Despite itself, this series is actually best PureFlix Original series to date, which is really saying much considering the other options (see The Encounter, Hitting the Breaks, Malibu Dan the Family Man, and Hilton Head Island). Sons of Thunder has moments of potential and is definitely well-funded, but it just commits too many avoidable errors, mostly pertaining to poor writing. However, this isn’t anything new when it comes to PureFlix, so, at this point, we unfortunately don’t expect anything less from them.
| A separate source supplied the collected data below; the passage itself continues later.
(* ===== verification/StWitnesses.v ===== *)
(** * The state transfer properties at concrete inputs

    In a view of four replicas with [f = 1], replica 0 finds out that the others have a checkpoint of instance 5 and
    fetches it; afterwards it serves its own. *)
From S2P Require Import Prelude Atlas Errors View Messages StateTransfer StateTransferFacts CheckpointService Sample Witnesses SyncWitnesses.

Import CollabStateTransfer StateTransferFacts.

Record SCheckpoint := mkSCheckpoint { scp_seq : N; scp_digest : list byte; scp_state : nat }.

#[global] Instance SampleState : AppState := {
  St := nat;
  Checkpoint := SCheckpoint;
  cp_sequence_number := scp_seq;
  cp_digest := scp_digest;
  cp_state := scp_state;
}.

Definition st_node : StNode := {|
  st_id := 0%N;
  ack_received _ _ := inr tt;
  send_signed _ _ := inr tt;
  install_channel_send _ := inr tt;
  write_checkpoint _ := inr tt;
|}.
Definition st_view : NetworkView := mkNetworkView 3 1 [0; 1; 2; 3]%N.

Definition cp5 : @Checkpoint SampleState := mkSCheckpoint 5 [x01; x05] 42.
Definition st_from (n : N) : SHeader := mkSHeader n [x00; x00] [].
Definition seq_reply (n : N) : StoredMessage CstMessage :=
  mkStored (st_from n) (mkCstMessage 1%N (ReplyStateCid (Some (5%N, [x01; x05])))).
Definition state_reply_of (n : N) : StoredMessage CstMessage :=
  mkStored (st_from n) (mkCstMessage 2%N (ReplyState (mkRecoveryState cp5))).

Definition st_start : CollabStateTransfer.t := (start st_node st_view (new 100%N)).(r_st).
Definition st_after (ms : list (StoredMessage CstMessage)) : CollabStateTransfer.t :=
  foldl (fun s m => (process_message st_node st_view m s).(r_st)) st_start ms.

Lemma st_after_executes ms : executes ms (st_after ms).
Proof.
  induction ms as [|m ms IH] using rev_ind.
  - apply ex_start, ex_new.
  - unfold st_after. rewrite foldl_snoc. by apply ex_message.
Qed.

Definition seq_replies : list (StoredMessage CstMessage) := seq_reply <$> [1; 2; 3]%N.

(** Two replies with the same checkpoint complete the transfer. *)
Lemma state_certificate_witness :
  executes (seq_replies ++ [state_reply_of 1]) (st_after (seq_replies ++ [state_reply_of 1])) /\
  1 < state_replies 2%N [x01; x05] (seq_replies ++ [state_reply_of 1; state_reply_of 2]).
Proof.
  split; [apply st_after_executes|].
  destruct (state_certificate _ _ st_node st_view (state_reply_of 2) 5%N _ _
    (st_after_executes (seq_replies ++ [state_reply_of 1])) eq_refl) as (c & _ & _ & Hf & x & Hx & _ & Hkind).
  assert (c = cp5) as ->.
  { repeat (apply elem_of_cons in Hx as [->|Hx]); [cbn in Hkind; try discriminate Hkind; by injection Hkind as <-..|].
    by apply elem_of_nil in Hx. }
  exact Hf.
Defined.

Lemma seq_no_certificate_witness :
  (exists d, 3 <= cid_replies 1%N (Some (5%N, d)) seq_replies) \/ (5%N = ZERO /\ 3 <= cid_replies 1%N None seq_replies).
Proof.
  exact (seq_no_certificate _ _ st_node st_view (st_from 3) (mkCstMessage 1%N (ReplyStateCid (Some (5%N, [x01; x05])))) 5%N _ _
    (st_after_executes (seq_reply <$> [1; 2]%N)) eq_refl).
Defined.

(** Two replies that differ: the query starts over. *)
Definition cp6 : @Checkpoint SampleState := mkSCheckpoint 5 [x01; x06] 43.
Lemma first_replies_witness :
  exists st s', feed st_node st_view (reply_msg 2%N <$> [(st_from 1, mkRecoveryState cp5); (st_from 2, mkRecoveryState cp6)])
    CstNil (st_after seq_replies) = mkRun (Ok st) s' [] /\ st = CstRequestState.
Proof.
  destruct (first_replies st_node st_view (st_after seq_replies)
    [(st_from 1, mkRecoveryState cp5); (st_from 2, mkRecoveryState cp6)] eq_refl eq_refl eq_refl) as (st & s' & Hrun & _ & _ & Hdiff).
  exists st, s'. split; [exact Hrun|]. apply Hdiff. exists (mkRecoveryState cp5), (mkRecoveryState cp6).
  split_and!; [left|right; left|done].
Defined.

(** Replica 2 asks twice and replica 3 once before there is a checkpoint. *)
Definition asks (n q : N) : StoredMessage CstMessage := mkStored (st_from n) (mkCstMessage q RequestState).
Definition st_waiting : CollabStateTransfer.t :=
  foldl (fun s m => (process_message st_node st_view m s).(r_st)) (handle_app_state_requested 5%N (new 100%N)).(r_st)
    [asks 2 1; asks 3 1; asks 2 2].

Lemma pending_answered_witness :
  exists reqs s', handle_state_received_from_app st_node cp5 st_waiting =
    mkRun (Ok tt) s' (StWriteCheckpoint cp5 :: (answer cp5 <$> reqs)) /\ NoDup (sender <$> reqs).
Proof.
  destruct (pending_answered 0%N st_node cp5 st_waiting [asks 2 1; asks 3 1; asks 2 2] 5%N) as (reqs & s' & Hrun & _ & _ & Hnd & _).
  - done.
  - done.
  - reflexivity.
  - intros r Hr. repeat (apply elem_of_cons in Hr as [->|Hr]); [exists 1|exists 1|exists 2|by apply elem_of_nil in Hr];
      (split; [vm_compute; lia|reflexivity]).
  - reflexivity.
  - exists reqs, s'. split; [exact Hrun|exact Hnd].
Defined.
Final Rating: 6 out of 14 points

Left Behind [2014] (Movie Review)

Plot Summary

All Rayford Steele really cares about is his job as a pilot.  He’s disillusioned with his family due to his wife’s Christian faith and due to his daughter’s growing absence.  That’s why he’s buried himself in his work, overlooking the fact that both his wife and his daughter desperately want to see him again, as does his son.  After briefly reuniting with his daughter, Ray’s job once again takes in a different direction.  Chloe Steele returns home only to conflict with her mother over Christianity.  But before any of them can reconcile, a global tragedy rocks their worlds.  Before long, they realize that their lives will never be the same and they must grapple with the bigger questions they have been ignoring all along.

 

Production Quality (1 point)

The production of this Left Behind redo is the only remotely positive element.  However, the only good aspect of the production is the semi-decent camera work, including average angles and video quality.  However, the movie is also replete with cheap action sequences and poor special effects.  The soundtrack is a stock suspense score.  The editing is confusing, cutting in and out of scenes for no particular reason.  There are also a number of stupid jump scares that give the movie a very odd feel.  Unfortunately, the weirdness doesn’t end there.
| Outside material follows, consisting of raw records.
(* ===== verification/ClusterWitnesses.v ===== *)
(** * The cluster at concrete runs

    Four correct replicas order a batch of client requests; before all of them have decided, three of them time out and change the view. *)
From S2P Require Import Prelude Atlas Errors View Messages Decisions Deciding Log Network.
From S2P Require Import SyncAccessory Accessory Decision Consensus ConsensusFacts Offers Sync Proposer Protocol.
From S2P Require Import Cluster ClusterFacts Sample Witnesses SyncWitnesses.

(** ** The environment *)

(** The digest in a header depends on what the message says. *)
Definition digest_of_message (m : PBFTMessage) : Digest :=
  match m with
  | Messages.Consensus (mkConsensusMessage s v _ (PrePrepare rqs)) => [byte_of v; byte_of (N.of_nat (length rqs))]
  | _ => []
  end.
Definition HashWire : WireFormat := {| wire_header me peer m := mkSHeader me (digest_of_message m) (digest_of_message m) |}.
#[local] Existing Instance HashWire.
Lemma HashWireLaws : WireFormatLaws.
Proof. by split. Qed.

(** Requests 1 and 2 are pending. *)
Definition pending12 : PreProcessor :=
  mkPreProcessor _ (inr [request 1; request 2]) (fun _ => inr tt) (fun _ => inr [request 1; request 2]).

Definition quorum4 : list NodeId := [0; 1; 2; 3]%N.
Definition fallback : PBFTOrderProtocol.t := PBFTOrderProtocol.mk NormalPhase world0.
Definition first_state (x : NodeId) : PBFTOrderProtocol.t :=
  match PBFTOrderProtocol.initialize_protocol x 1 quorum4 with Ok s => s | _ => fallback end.
Definition cluster0 : Cluster.t := Cluster.mk first_state [].

Abbreviation packet := (NodeId * (NodeId * PBFTMessage))%type.
Abbreviation cl_reachable calm byz := (Cluster.reachable quorum4 1 byz calm).

(** ** Playing a run *)

(** Deliver the [k]-th packet, poll, time out, hear that the executor works, propose. *)
Inductive CAction := CDeliver (k : nat) | CPoll | CTimeout (l : list ModTimeout) | CExec | CPropose (batch : list (StoredMessage RQ)).

Definition ran {X} (r : Run PBFTOrderProtocol.t Effect Error X) : option (list Effect * PBFTOrderProtocol.t) :=
  match r.(r_out) with Panic => None | _ => Some (r.(r_eff), r.(r_st)) end.
Definition params (x : NodeId) : ProposerParams := mkParams x 1 0 10 true.

Definition calm_ok (calm : bool) (msg : PBFTMessage) : bool :=
  negb calm || match consensus msg with Ok _ => true | _ => false end.

Definition c_act (calm : bool) (net : list packet) (x : NodeId) (s : PBFTOrderProtocol.t) (a : CAction)
    : option (list Effect * PBFTOrderProtocol.t) :=
  match a with
  | CDeliver k =>
      '(from, (to, msg)) ← net !! k;
      if bool_decide (to = x) && bool_decide (from ∈ quorum4) && calm_ok calm msg
      then ran (PBFTOrderProtocol.process_message x rng0 pending12 (Cluster.packed from x msg) s) else None
  | CPoll =>
      match PBFTOrderProtocol.poll x rng0 pending12 10 s with
      | mkRun (Ok (Some (PollExec m))) s1 eff1 =>
          '(eff, s') ← ran (PBFTOrderProtocol.process_message x rng0 pending12 m s1); Some (eff1 ++ eff, s')
      | mkRun (Ok (Some _)) s1 eff1 => Some (eff1, s1)
      | _ => None
      end
  | CTimeout l => if calm then None else ran (PBFTOrderProtocol.handle_timeout pending12 l s)
  | CExec => match PBFTOrderProtocol.handle_execution_changed true s with mkRun (Ok tt) s' eff => Some (eff, s') | _ => None end
  | CPropose batch => Some (Cluster.propose (params x) 0 x batch 0 0 s)
  end.

Lemma ran_run {X} (r : Run PBFTOrderProtocol.t Effect Error X) eff s :
  ran r = Some (eff, s) -> exists out, r = mkRun out s eff /\ out <> Panic.
Proof. unfold ran. destruct r as [out s' eff']. cbn. destruct out; intros [= <- <-]; eauto. Qed.

Lemma c_act_sound calm byz net x s a eff s' :
  c_act calm net x s a = Some (eff, s') -> Cluster.act quorum4 byz calm net x s eff s'.
Proof.
  destruct a as [k| |l| |batch]; cbn [c_act].
  - destruct (net !! k) as [[from [to msg]]|] eqn:Hk; [|done]. cbn [mbind option_bind].
    destruct (_ && _ && _) eqn:Hc; [|done]. apply andb_true_iff in Hc as [[Hto Hin]%andb_true_iff Hcm].
    apply bool_decide_eq_true in Hto, Hin. subst to. intros (out & Hr & Ho)%ran_run.
    eapply Cluster.do_message; [split; [done|]|..]; [|..|exact Hr|exact Ho].
    + intros _. by eapply list_elem_of_lookup_2.
    + intros ->. unfold calm_ok in Hcm. cbn in Hcm. destruct (consensus msg); try done. eauto.
  - destruct (PBFTOrderProtocol.poll _ _ _ _ s) as [[[res|]| |] s1 eff1] eqn:Hp; [|done..].
    destruct res as [| |m|a ds|a ds j|].
    3: { destruct (ran _) as [[eff2 s2]|] eqn:Hr; [|done]. cbn [mbind option_bind]. intros [= <- <-].
         apply ran_run in Hr as (out & Hr & Ho). exact (Cluster.do_poll_exec quorum4 byz calm net x s rng0 pending12 10 m s1 eff1 out s2 eff2 Hp Hr Ho). }
    all: intros [= <- <-]; eapply Cluster.do_poll; [exact Hp|done].
  - destruct calm; [done|]. intros (out & Hr & Ho)%ran_run. by eapply Cluster.do_timeout.
  - destruct (PBFTOrderProtocol.handle_execution_changed true s) as [[[]| |] s1 eff1] eqn:Hr; [|done..].
    intros [= <- <-]. by eapply Cluster.do_execution.
  - intros E. apply (inj Some) in E. rewrite (surjective_pairing (Cluster.propose _ _ _ _ _ _ _)) in E.
    pose proof (f_equal fst E) as E1. pose proof (f_equal snd E) as E2. cbn [fst snd] in E1, E2. subst eff s'. by apply Cluster.do_propose.
Qed.

Definition c_step (calm : bool) (byz : gset NodeId) (y : Cluster.t) (xa : NodeId * CAction) : option Cluster.t :=
  '(eff, s') ← c_act calm y.(Cluster.net) xa.1 (y.(Cluster.replica) xa.1) xa.2;
  if bool_decide (xa.1 ∉ byz) && bool_decide (Cluster.in_range s')
  then Some (Cluster.mk (Cluster.upd xa.1 s' y.(Cluster.replica)) (y.(Cluster.net) ++ ((xa.1,.) <$> sent eff))) else None.
Definition c_play (calm : bool) (byz : gset NodeId) (l : list (NodeId * CAction)) : option Cluster.t :=
  foldl (fun o a => y ← o; c_step calm byz y a) (Some cluster0) l.
Definition c_state (calm : bool) (byz : gset NodeId) (l : list (NodeId * CAction)) : Cluster.t := default cluster0 (c_play calm byz l).

Lemma first_state_ok x : PBFTOrderProtocol.initialize_protocol x 1 quorum4 = Ok (first_state x).
Proof. reflexivity. Qed.

Lemma c_state_reachable calm byz l : cl_reachable calm byz (c_state calm byz l).
Proof.
  assert (cl_reachable calm byz cluster0) as H0 by (apply Cluster.reachable_start, first_state_ok).
  unfold c_state. destruct (c_play calm byz l) as [y|] eqn:E; [|exact H0]. cbn [default]. revert y E. unfold c_play.
  induction l as [|[x a] l IH] using rev_ind; intros y; [intros [= <-]; exact H0|]. rewrite foldl_snoc.
  destruct (foldl _ _ l) as [y1|] eqn:E; [|done]. cbn [mbind option_bind]. unfold c_step. cbn [fst snd].
  destruct (c_act calm _ x _ a) as [[eff s']|] eqn:Ha; [|done]. cbn [mbind option_bind].
  destruct (_ && _) eqn:Hc; [|done]. apply andb_true_iff in Hc as [Hx Hb]. apply bool_decide_eq_true in Hx, Hb. intros [= <-].
  eapply Cluster.reachable_step; [exact (IH _ eq_refl)|]. apply Cluster.step_act; [done| |done]. by eapply c_act_sound.
Qed.

(** ** A run within a view *)

(** Hand packets [i, i + 4, i + 8] to replica [i]: each of the first three replicas broadcast to all four. *)
Definition round (from : nat) (xs : list nat) : list (NodeId * CAction) :=
  i ← xs; (N.of_nat i,.) <$> [CDeliver (from + i); CDeliver (from + 4 + i); CDeliver (from + 8 + i)].

(** Replica 3 is faulty and silent; the others decide in view 0. *)
Definition calm_run : list (NodeId * CAction) :=
  (x ← [0; 1; 2]%N; [(x, CExec); (x, CPoll)]) ++ [(0%N, CPropose [request 1])] ++
  [(0%N, CDeliver 0); (1%N, CDeliver 1); (2%N, CDeliver 2)] ++ round 4 [0; 1; 2] ++ round 16 [0; 1; 2].
Definition calm_cluster : Cluster.t := c_state true byz3 calm_run.
Definition digest_at (y : Cluster.t) (x : NodeId) : option Digest := (fun p => (DecProof.metadata p).(pm_batch_digest)) <$> Cluster.last_decided y x.
Definition seq_at (y : Cluster.t) (x : NodeId) : option SeqNo := DecProof.sequence_number <$> Cluster.last_decided y x.

Lemma calm_reachable : cl_reachable true byz3 calm_cluster.
Proof. exact (c_state_reachable true byz3 calm_run). Qed.
Lemma quorum4_nodup : NoDup quorum4.
Proof. apply (bool_decide_eq_true (NoDup quorum4)). by vm_compute. Qed.
Lemma calm_decided : seq_at calm_cluster 1 = Some 0%N /\ seq_at calm_cluster 2 = Some 0%N.
Proof. split; vm_compute; reflexivity. Qed.

Lemma logs_agree_witness : exists d, digest_at calm_cluster 1 = Some d /\ digest_at calm_cluster 2 = Some d.
Proof.
  pose proof calm_decided as [R R']. unfold seq_at, digest_at in *.
  destruct (Cluster.last_decided calm_cluster 1) as [p|] eqn:E; [|discriminate R]. destruct (Cluster.last_decided calm_cluster 2) as [p'|] eqn:E'; [|discriminate R'].
  apply (inj Some) in R as H. apply (inj Some) in R' as H'.
  pose proof (ClusterFacts.logs_agree (WL := HashWireLaws) quorum4 1 1 byz3 calm_cluster 1%N 2%N p p' quorum4_nodup eq_refl (le_n 1)
    ltac:(cbn; lia) ltac:(by vm_compute) calm_reachable) as Hag.
  destruct (Hag ltac:(by vm_compute) ltac:(by vm_compute) E E' (eq_trans H (eq_sym H'))) as [Hd _].
  exists (DecProof.metadata p').(pm_batch_digest). cbn. rewrite Hd. exact (conj eq_refl eq_refl).
Defined.

(** ** A view change after a decision *)

(** Replica 0 proposes request 1, all four vote; replica 3 gets the COMMITs and decides. *)
Definition view0_run : list (NodeId * CAction) :=
  (x ← quorum4; [(x, CExec); (x, CPoll)]) ++ [(0%N, CPropose [request 1])] ++
  [(0%N, CDeliver 0); (1%N, CDeliver 1); (2%N, CDeliver 2); (3%N, CDeliver 3)] ++ round 4 [0; 1; 2; 3] ++ round 20 [3].
(** The others time out and send STOPs, replica 1 collects their STOP-DATAs and sends its SYNC. *)
Definition view_change_run : list (NodeId * CAction) :=
  (x ← [0; 1; 2]%N; [(x, CTimeout timeouts12)]) ++ round 36 [0; 1; 2] ++
  ((1%N,.) <$> [CDeliver 48; CDeliver 49; CDeliver 50]) ++ [(0%N, CDeliver 51); (2%N, CDeliver 52)].
(** They decide the instance in view 1. *)
Definition view1_run : list (NodeId * CAction) := round 54 [0; 1; 2] ++ round 66 [0; 1; 2].

Definition cluster1 : Cluster.t := c_state false ∅ (view0_run ++ view_change_run ++ view1_run).

(** What the SYNC message of the leader is based on. *)
Definition sync_collects (y : Cluster.t) : list CollectData :=
  match snd <$> (Cluster.net y !! 51) with
  | Some (_, ViewChange (mkViewChangeMessage _ (Sync (mkLeaderCollects _ cs)))) => match collect_data cs with Ok l => l | _ => [] end
  | _ => []
  end.

Lemma cluster1_decided :
  DecProof.metadata <$> Cluster.last_decided cluster1 3 = Some (mkProofMetadata 0 [x00; x01] [[x00; x01]] 1) /\
  DecProof.metadata <$> Cluster.last_decided cluster1 0 = Some (mkProofMetadata 0 [x01; x02] [[x01; x02]] 2).
Proof. split; vm_compute; reflexivity. Qed.
Lemma cluster1_bound : sound view1 (normalized_collects 0 (sync_collects cluster1)) = Bound [x00; x01].
Proof. vm_compute. reflexivity. Qed.

(** C23. Decisions are not kept across a view change.  There is a run of four correct replicas, none of them faulty, in which
    replica 3 decides instance 0 in view 0, and the others, after a view change, decide it in view 1 with another batch: the leader of view 1 learns from
    the STOP-DATA messages which batch may be decided (they bind its digest), and proposes the requests that are pending instead. *)
Theorem decisions_differ_across_views :
  exists y p p', cl_reachable false ∅ y /\
    Cluster.last_decided y 3 = Some p /\ Cluster.last_decided y 0 = Some p' /\
    DecProof.sequence_number p = DecProof.sequence_number p' /\
    sound view1 (normalized_collects (DecProof.sequence_number p) (sync_collects y)) = Bound (DecProof.metadata p).(pm_batch_digest) /\
    (DecProof.metadata p).(pm_batch_digest) <> (DecProof.metadata p').(pm_batch_digest) /\
    (DecProof.metadata p).(pm_contained_client_rqs) = 1 /\ (DecProof.metadata p').(pm_contained_client_rqs) = 2.
Proof.
  pose proof cluster1_decided as [R R'].
  destruct (Cluster.last_decided cluster1 3) as [p|] eqn:E; [|discriminate R]. destruct (Cluster.last_decided cluster1 0) as [p'|] eqn:E'; [|discriminate R'].
  apply (inj Some) in R as H. apply (inj Some) in R' as H'.
  exists cluster1, p, p'. unfold DecProof.sequence_number. rewrite H, H'. split; [apply c_state_reachable|].
  split; [exact E|]. split; [exact E'|]. split; [reflexivity|]. split; [exact cluster1_bound|]. split; [discriminate|]. split; reflexivity.
Qed.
Plot and Storyline Quality (0 points)

Where to start?  The dialogue is among the worst, ranging from Christian clichés to action-adventure clichés to isolating technical lingo.  Thus, the characters are either bland or unbearable.  Also, there are a number of unnecessary characters that only seem to fill time in the already too-long story.  Besides all of this, there is unsolicited profanity and suggestive content throughout.  Overall, the plot line is aimless as it jumps from one trumped up action scene to the next and fills the rest in with wasted time, just trying to set up for a sequel.  There is no driving point as the movie drags on, making the viewer want to get to the end as quickly as possible.

Addendum: With John Patus involved in both movies, this new version of Left Behind is basically the same plot as The Mark.

Acting Quality (.5 point)

A word of advice: never cast Nicolas Cage for an action movie.  Some of the other actors are not awful, but overall, the delivery of lines is vanilla and unconvincing.  Jordin Sparks is a decent actor and deserves a second chance.  Moreover, there wasn’t much to work with, but the acting just gives the movie an overall B-grade feel.

Conclusion

The creators of this new Left Behind won a court battle with Tim LaHaye over using his concepts in a different way.  Box Office Revolution has to wonder why they couldn’t just create their own characters, but we can affirmatively say that winning the copyright way did not pay off.  This movie was really not worth making in any sense.  The creators now blame everything on ‘Hollywood taking away the Christian message.’  BOR holds that this is not the whole truth.  All that has been proven in this movie is that independent Christian films, except for the few exceptions, continue to contribute to their negative reputation by rolling out more and more unnecessary movies.  A word of advice: if you don’t have the budget for and\or a lot of constructive critical feedback on your movie, then don’t make it.